Namun di tengah segala tekanan dan ketidakpastian global, World Bank pada rilis Update Perekonomian Asia Timur dan Pasifik, April 2022 menyebut ada tiga peluang bagi pertumbuhan, yaitu perubahan lanskap perdagangan, penyebaran teknologi digital, dan peningkatan viabilitas teknologi ramah lingkungan. Namun untuk memanfaatkan ketiga peluang tersebut negara-negara Asia Timur dan Pasifik disarankan untuk melakukan reformasi yang tajam untuk menghindari risiko dan memanfaatkan berbagai peluang yang ada.
Terkait reformasi tajam yang disarankan World Bank, pemerintah sebenarnya sudah memulainya dengan menjalankan kebijakan fiskal yang responsif dalam menjaga stabilitas perekonomian nasional. Peran APBN di masa krisis diperkuat sebagai shock absorber (bantalan) perekonomian melalui program Pemulihan Ekonomi Nasional (PC-PEN) yang bertumpu pada penanganan kesehatan, perlindungan masyarakat, dan penguatan pemulihan ekonomi.

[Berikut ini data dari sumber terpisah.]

(** * SME-UnB data reader: Modbus RTU codec and UDP transport

    A shallow embedding of [src/data_reader/models.py]: the classes
    [ModbusRTU] (request framing, CRC16, response decoding) and
    [UdpProtocol] (send/receive pass, bounded retry loop), followed by the
    properties of the specification that concern them. *)

From Stdlib Require Import ZArith List Lia Bool String QArith.
From Stdlib Require Import Strings.Byte.
From stdpp Require Import base list.

Local Open Scope Z_scope.

Abbreviation bytes := (list byte).

(** ** The fragment of the Python runtime the module relies on *)

Module Py.

(** Exceptions that the code raises or lets escape. *)
Inductive exn : Type :=
| struct_error
| IndexError
| UnboundLocalError
| socket_timeout
| socket_error
| RegisterAddressException (message : string)
| BrokenTransductorException (message : string).

(** Outcome of evaluating a piece of code: a value or a raised exception. *)
Inductive result (A : Type) : Type :=
| Return (a : A)
| Raise (e : exn).
Arguments Return {A} a.
Arguments Raise {A} e.

#[export] Instance result_ret : MRet result := fun A a => Return a.
#[export] Instance result_bind : MBind result := fun A B f m =>
  match m with
  | Return a => f a
  | Raise e => Raise e
  end.

(** [sys.byteorder] *)
Inductive byteorder : Type := little | big.

Definition Z_of_byte (b : byte) : Z := Z.of_N (Byte.to_N b).
Arguments Z_of_byte : simpl nomatch.
(** ** The write-permission check *)

Lemma isfile_open_append (f : FS.t) (p : string) :
  FS.isfile f p = true ->
  FS.open_append f p = Ok f \/ FS.open_append f p = Raised PermissionError.
Proof.
  unfold FS.isfile, FS.stat, FS.open_append, FS.open_for_write.
  destruct (FS.resolve f p) as [k|]; [|discriminate].
  destruct (FS.lookup f k) as [[w c|w]|]; simpl; try discriminate.
  intros _. destruct w; auto.
Qed.

(** C9.  [_check_write_permission] returns normally, leaving everything as
    it was, for every path that names no existing file, whatever the
    directory it lies in; it leaves through [sys.exit] only with status 1,
    and only for an existing file whose opening for appending is refused,
    in which case it always does so. *)
Theorem check_write_permission_exit_only_on_refused_file
  (file_path : string) (w : world) :
  (FS.isfile (fs w) file_path = false ->
   _check_write_permission file_path w = (Ok tt, w))
  /\ (forall n w',
        _check_write_permission file_path w = (Exited n, w') ->
        n = 1%Z
        /\ FS.isfile (fs w) file_path = true
        /\ FS.open_append (fs w) file_path = Raised PermissionError)
  /\ (FS.isfile (fs w) file_path = true ->
      FS.open_append (fs w) file_path = Raised PermissionError ->
      fst (_check_write_permission file_path w) = Exited 1%Z).
Proof.
  unfold _check_write_permission, bind, get_fs.
  destruct (FS.isfile (fs w) file_path) eqn:Hfile.
  - split; [discriminate|].
    destruct (isfile_open_append _ _ Hfile) as [Hop|Hop];
      unfold except_PermissionError, fs_try, bind, get_fs;
      rewrite Hop; simpl.
    + split; [intros n w' H; inversion H | intros _ H; discriminate].
    + split; [intros n w' H; inversion H; auto | reflexivity].
  - split; [reflexivity|].
    split; [intros n w' H; inversion H | discriminate].
Qed.

(** The check on an output path in a directory that does not exist. *)
Lemma check_write_permission_witness :
  _check_write_permission "/proj/nowhere/deep/Foo.bsa" demo_world
  = (Ok tt, demo_world).
Proof.
  apply (proj1 (check_write_permission_exit_only_on_refused_file
                  "/proj/nowhere/deep/Foo.bsa" demo_world)).
  reflexivity.
Defined.

(** ** The include resolver *)

(** The resolver on a single include: its log and its yield are those of
    the one round. *)
Lemma generate_include_paths_single (f : FS.t) (n : include_element)
  (root_path : string) :
  _generate_include_paths f [n] root_path = include_paths f n root_path.
Proof.
  unfold _generate_include_paths. simpl. rewrite !app_nil_r.
  destruct (include_paths f n root_path); reflexivity.
Qed.

(** C1, at a failing input.  With root [/proj/src], the include
    [/proj/src2/x] names a file of the sibling directory [/proj/src2]; the
    substring test of the resolver lets it through, and the path it yields
    does not lie under the root. *)
Theorem resolver_yields_sibling_directory_file :
  _generate_include_paths fs_demo [include_of "/proj/src2/x"] "/proj/src"
  = ([], ["/proj/src2/x"])
  /\ lies_under (FS.cwd fs_demo) "/proj/src" "/proj/src2/x" = false
  /\ Str.contains "/proj/src" "/proj/src2/x" = true.
Proof. repeat split; vm_compute; reflexivity. Qed.

(** C4, refuted as stated.  The include [a/../../x] resolves, relative to
    the root, to [../x]; both its text and its normalized form have a
    parent-directory segment, yet the resolver yields a path, outside the
    root, and logs nothing. *)
Lemma parent_segment_inside_is_not_rejected :
  has_pardir_segment "a/../../x" = true
  /\ has_pardir_segment (path_or_pattern_of (include_of "a/../../x") "/proj/src") = true
  /\ _generate_include_paths fs_demo [include_of "a/../../x"] "/proj/src"
     = ([], ["/proj/src/../x"]).
Proof. repeat split; vm_compute; reflexivity. Qed.

(** C4, amended.  An include whose text begins with the parent-directory
    marker yields no path and logs exactly one warning. *)
Theorem leading_pardir_is_rejected_with_one_warning (f : FS.t)
  (include_node : include_element) (root_path : string) :
  Str.endswith (inc_tag include_node) "Include" = true ->
  Str.startswith (inc_text include_node) PosixPath.pardir = true ->
  _generate_include_paths f [include_node] root_path
  = ([(WARNING, "Include paths cannot start with " ++ Str.quoted "..")], []).
Proof.
  intros Htag Hpar. rewrite generate_include_paths_single.
  unfold include_paths. rewrite Htag, Hpar. reflexivity.
Qed.

(** An include that climbs out of the root from its first segment. *)
Lemma leading_pardir_witness :
  _generate_include_paths fs_demo [include_of "../src2/x"] "/proj/src"
  = ([(WARNING, "Include paths cannot start with " ++ Str.quoted "..")], []).
Proof.
  apply (leading_pardir_is_rejected_with_one_warning
           fs_demo (include_of "../src2/x") "/proj/src"); reflexivity.
Defined.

Respons fiskal yang cepat namun terukur seperti pemberian insentif selisih harga minyak goreng diharapkan dapat meminimalisasi sentimen masyarakat. Bagi masyarakat menengah ke bawah bukti empirik statistik tidak lebih penting dibandingkan kecepatan respons pengambilan kebijakan ekonomi guna memberikan kepastian dan perlindungan.
Kecepatan respons program PC-PEN terlihat membuahkan hasil dengan menurunnya angka penderita Covid harian secara merata di berbagai daerah. Ini pada akhirnya meningkatkan mobilitas masyarakat yang diharapkan meningkatkan konsumsi dan memberikan potensi pertumbuhan, seperti peningkatan penjualan ritel sejak pertengahan 2021.

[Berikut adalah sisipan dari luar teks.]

(** What is stored after the ledger's settlement: the settled image of a
    position that was neither delisted nor flat. *)
Lemma stored_after_settlement (m m' : BookingModel.t) (d : POSITION_DIRECTION)
    (k : string) (p' : BookingPosition.t) :
  BM.apply_settlement DEFAULT_DE_LISTED_DATE m trading_date = Returns m' →
  stored m' d k p' →
  ∃ p, stored m d k p ∧
       p' = BP.apply_settlement p trading_date ∧
       BP.is_de_listed DEFAULT_DE_LISTED_DATE p trading_date = false ∧
       BP.quantity p ≠ 0.
Proof.
  intros Hrun Hst. unfold stored in *.
  destruct (ledger_apply_settlement_spec DEFAULT_DE_LISTED_DATE trading_date m)
    as (m'' & Hrun' & _ & Hitems).
  rewrite Hrun in Hrun'. injection Hrun' as <-.
  rewrite Hitems in Hst.
  destruct (BookingPositions.items (BM._positions_dict m d) !! k) as [p|];
    [|done].
  simpl in Hst. unfold settled_entry in Hst.
  destruct (BP.is_de_listed _ p trading_date) eqn:Hlisted; [done|].
  destruct (bool_decide (BP.quantity p = 0)) eqn:Hq; [done|].
  simpl in Hst. injection Hst as <-.
  exists p. split; [done|]. split; [done|]. split; [done|].
  by apply bool_decide_eq_false in Hq.
Qed.

End settlement_attrs.

Lemma settlement_quantity (self : BookingPosition.t) (d : date) :
  BP.quantity (BP.apply_settlement self d)
  = match split_ratio self d with
    | Some r => if decide (r = 0) then BP.quantity self else BP.quantity self * r
    | None => BP.quantity self
    end.
Proof.
  unfold BP.quantity at 1. unfold BP.old_quantity, BP.today_quantity.
  rewrite settlement_old_quantity, settlement_today_quantity.
  apply Qcplus_0_r.
Qed.

(** X20.  After the ledger's settlement every position it still holds is live: it
    is the settled image of a position that was neither delisted nor flat,
    its quantity is not 0 and is all old quantity, it caches no trade, and
    [get_positions] reports it. *)
Theorem ledger_settlement_leaves_live_positions
    (DEFAULT_DE_LISTED_DATE : datetime) (m m' : BookingModel.t)
    (trading_date : date) (d : POSITION_DIRECTION) (k : string)
    (p' : BookingPosition.t) :
  BM.apply_settlement DEFAULT_DE_LISTED_DATE m trading_date = Returns m' →
  stored m' d k p' →
  (∃ p, stored m d k p ∧ p' = BP.apply_settlement p trading_date ∧
        BP.is_de_listed DEFAULT_DE_LISTED_DATE p trading_date = false ∧
        BP.quantity p ≠ 0) ∧
  BP.quantity p' ≠ 0 ∧
  BP._today_quantity p' = 0 ∧
  BP._trades p' = ∅ ∧
  p' ∈ BM.get_positions m'.
Proof.
  intros Hrun Hst.
  destruct (stored_after_settlement _ _ _ _ _ _ _ Hrun Hst)
    as (p & Hp & -> & Hlisted & Hq).
  assert (Hq' : BP.quantity (BP.apply_settlement p trading_date) ≠ 0).
  { rewrite settlement_quantity.
    destruct (split_ratio p trading_date) as [r|]; [|done].
    destruct (decide (r = 0)) as [|Hr]; [done|].
    intros Hz. by destruct (Qcmult_integral _ _ Hz). }
  split; [by exists p|]. split; [done|].
  split; [apply settlement_today_quantity|].
  split; [apply settlement_trades|].
  apply elem_of_get_positions. by exists d, k.
Qed.

Lemma ledger_settlement_leaves_live_positions_witness :
  ∃ m',
    BM.apply_settlement Sample.sentinel Sample.book 12 = Returns m' ∧
    stored m' LONG "000001.XSHE" (BP.apply_settlement Sample.live 12) ∧
    BP.quantity (BP.apply_settlement Sample.live 12) ≠ 0 ∧
    BP.apply_settlement Sample.live 12 ∈ BM.get_positions m'.
Proof.
  destruct (ledger_apply_settlement_spec Sample.sentinel 12 Sample.book)
    as (m' & Hrun & _ & Hitems).
  assert (Hst : stored m' LONG "000001.XSHE" (BP.apply_settlement Sample.live 12)).
  { unfold stored. rewrite Hitems. reflexivity. }
  exists m'. split; [exact Hrun|]. split; [exact Hst|].
  destruct (ledger_settlement_leaves_live_positions
              Sample.sentinel Sample.book m' 12 LONG "000001.XSHE"
              (BP.apply_settlement Sample.live 12) Hrun Hst)
    as (_ & Hq & _ & _ & Hin).
  split; [exact Hq | exact Hin].
Defined.

Lemma well_keyed_with_position (m : BookingModel.t) (k : string)
    (d : POSITION_DIRECTION) (p : BookingPosition.t) :
  well_keyed m →
  BP._order_book_id p = k →
  BP._direction p = BookingPositions.direction (BM._positions_dict m d) →
  BP._data_proxy p = BookingPositions._data_proxy (BM._positions_dict m d) →
  well_keyed (with_position m k d p).
Proof.
  intros Hwk Hid Hdir Hdp d' k' p' Hst.
  destruct (bucket_attrs_with_position m k d d' p) as [-> ->].
  apply stored_with_position in Hst.
  destruct (decide (d' = d ∧ k' = k)) as [[-> ->]|_].
  - by subst p'.
  - by apply Hwk.
Qed.

Lemma well_keyed_set_backward_trade_set (m : BookingModel.t) (s : gset Z) :
  well_keyed m → well_keyed (BM.set_backward_trade_set s m).
Proof.
  intros Hwk d k p Hst. apply stored_set_backward_trade_set in Hst.
  destruct (Hwk d k p Hst) as (? & ? & ?). by destruct d.
Qed.

(** X21.  The ledger keeps its positions where they belong: starting from an empty
    ledger, every position is stored under its own instrument, in the bucket
    of its own direction, with the bucket's data proxy.  Trades (booked or
    rejected), lookups that create a position and settlement all keep it
    so. *)
Theorem well_keyed_invariant
    (DEFAULT_DE_LISTED_DATE : datetime) (data_proxy : DataProxy)
    (m : BookingModel.t) (trade : Trade) (trading_date : date)
    (k : string) (d : POSITION_DIRECTION) :
  well_keyed (BM.init data_proxy) ∧
  (well_keyed m →
   well_keyed (state_of (BM.apply_trade m trade)) ∧
   well_keyed (BM.get_position m k d).2 ∧
   well_keyed (state_of (BM.apply_settlement DEFAULT_DE_LISTED_DATE m trading_date))).
Proof.
  split.
  { intros [] k' p Hst; unfold stored in Hst; simpl in Hst;
      by rewrite lookup_empty in Hst. }
  intros Hwk. split; [|split].
  - destruct (ledger_apply_trade_state m trade) as [->|(d' & _ & _ & Hstate)];
      [done|].
    cbv zeta in Hstate.
    destruct (target_position_keyed m (order_book_id trade) d' Hwk)
      as (Hid & Hdir & Hdp).
    destruct (apply_trade_frame (target_position m (order_book_id trade) d') trade)
      as (_ & _ & Hid' & Hdir' & Hdp').
    assert (Hwp : well_keyed
              (with_position m (order_book_id trade) d'
                 (state_of (BP.apply_trade
                              (target_position m (order_book_id trade) d') trade))))
      by (apply well_keyed_with_position; [done|congruence..]).
    destruct Hstate as [-> | ->]; [done|].
    by apply well_keyed_set_backward_trade_set.
  - rewrite get_position_spec. simpl.
    destruct (target_position_keyed m k d Hwk) as (Hid & Hdir & Hdp).
    by apply well_keyed_with_position.
  - destruct (ledger_apply_settlement_spec DEFAULT_DE_LISTED_DATE trading_date m)
      as (m' & Hrun & _ & _).
    rewrite Hrun. simpl. intros d' k' p' Hst.
    destruct (stored_after_settlement _ _ _ _ _ _ _ Hrun Hst)
      as (p & Hp & -> & _ & _).
    destruct (ledger_settlement_attrs _ _ m m' d' Hrun) as [-> ->].
    destruct (settlement_identity p trading_date) as (-> & -> & ->).
    by apply Hwk.
Qed.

Namun, kita tidak boleh lengah. Meski terdapat sinyal perbaikan pada berbagai statistik ekonomi dan sosial nasional, seperti mulai meningkatnya konsumsi nasional serta terus meningkatnya distribusi vaksin nasional, namun tercatat relatif lebih lambat dibanding distribusi vaksin di negara lain serta adanya isu belum meratanya distribusi vaksin nasional.
Tantangan terbesar dalam jangka pendek adalah terus dilakukannya sinergi yang kuat antarlembaga pemerintah untuk menjaga laju inflasi tetap pada rentang ekspektasi di tengah kenaikan kebutuhan bahan pokok. Stabilisasi harga harus terus dijalankan baik melalui operasi pasar distribusi dan kemampuan pemerintah dalam menjaga pasokan kebutuhan pokok sampai setelah Bulan Puasa dan Idul Fitri. Kuncinya peran pemerintah melalui APBN dalam upaya pemulihan ekonomi akan memicu sentimen positif nasional jika upaya yang dilakukan dapat dirasakan oleh mayoritas lapisan masyarakat, terutama golongan ekonomi menengah ke bawah.